How to complete this task: Lines outside the range are not wanted. Give again exactly the lines between the line holding "- by rewrite bool_decide_eq_true_2." and the line holding "(** Inserting a", inclusive, from the listing below.

Dataset records:

(** ** Claims *)

Lemma lookup_insert_link name child ft n l1 l2 : name ∉ l_name <$> (l1 ++ l2) ->
  lookup_links n (l1 ++ mkLink name child ft :: l2) = if bool_decide (n = name) then child else lookup_links n (l1 ++ l2).
Proof.
  rewrite fmap_app, elem_of_app. intros Hno. rewrite !lookup_links_app. cbn [lookup_links l_name l_inode].
  case_bool_decide as Ha; case_bool_decide as Hb; subst; try done.
  - exfalso. tauto.
  - by rewrite bool_decide_eq_true_2.
  - by rewrite bool_decide_eq_false_2.
Qed.

Lemma lookup_remove_link l n l1 l2 : l_name l ∉ l_name <$> (l1 ++ l2) ->
  lookup_links n (l1 ++ l2) = if bool_decide (n = l_name l) then 0 else lookup_links n (l1 ++ l :: l2).
Proof.
  rewrite fmap_app, elem_of_app. intros Hno. rewrite !lookup_links_app. cbn [lookup_links].
  case_bool_decide as Ha; case_bool_decide as Hb; subst; try done.
  - exfalso. tauto.
  - rewrite <- (app_nil_r l2), lookup_links_app, bool_decide_eq_false_2; [done | tauto].
  - by rewrite bool_decide_eq_false_2.
Qed.

(** Inserting a name that a directory does not have, when a block has
    room for it: afterwards [lookupInDir] finds the new inode under that name,
    every other name resolves as before, and only a block of the directory
    has changed. *)
Theorem insertDirEntry_correct nb fs dir v name child ft :
  geometry nb fs -> directory nb fs dir v -> new_link name child ft -> name ∉ l_name <$> dir_links v ->
  (exists pe, pe ∈ v /\ insert_ents name child ft (snd pe) <> None) ->
  exists v' fs', insertDirEntry dir name child ft fs = Ok ((true, dir), fs') /\ geometry nb fs' /\
    directory nb fs' dir v' /\ lookupInDir dir name fs' = Ok (child, fs') /\
    (forall n r, n <> name -> lookupInDir dir n fs = Ok (r, fs) -> lookupInDir dir n fs' = Ok (r, fs')) /\
    forall b, 0 <= b < nb -> b ∉ fst <$> v -> block_bytes fs' b = block_bytes fs b.
Proof.
  intros Hg Hd Hnew Hfresh Hroom.
  destruct (insertDirEntry_ok nb fs dir v name child ft Hg Hd Hnew Hroom)
    as (v' & fs' & l1 & l2 & E & Hg' & Hs & Hd' & _ & El & El' & Hot).
  rewrite El in Hfresh. exists v', fs'. split_and!; try done.
  - rewrite (lookupInDir_ok nb fs' dir v' name Hg' Hd'), El', lookup_insert_link, bool_decide_eq_true_2; done.
  - intros n r Hne. rewrite (lookupInDir_ok nb fs dir v n Hg Hd), (lookupInDir_ok nb fs' dir v' n Hg' Hd').
    intros [= <-]. rewrite El, El', lookup_insert_link, bool_decide_eq_false_2; done.
Qed.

Answer box:
  - by rewrite bool_decide_eq_true_2.
  - by rewrite bool_decide_eq_false_2.
Qed.

Lemma lookup_remove_link l n l1 l2 : l_name l ∉ l_name <$> (l1 ++ l2) ->
  lookup_links n (l1 ++ l2) = if bool_decide (n = l_name l) then 0 else lookup_links n (l1 ++ l :: l2).
Proof.
  rewrite fmap_app, elem_of_app. intros Hno. rewrite !lookup_links_app. cbn [lookup_links].
  case_bool_decide as Ha; case_bool_decide as Hb; subst; try done.
  - exfalso. tauto.
  - rewrite <- (app_nil_r l2), lookup_links_app, bool_decide_eq_false_2; [done | tauto].
  - by rewrite bool_decide_eq_false_2.
Qed.

(** Inserting a name that a directory does not have, when a block has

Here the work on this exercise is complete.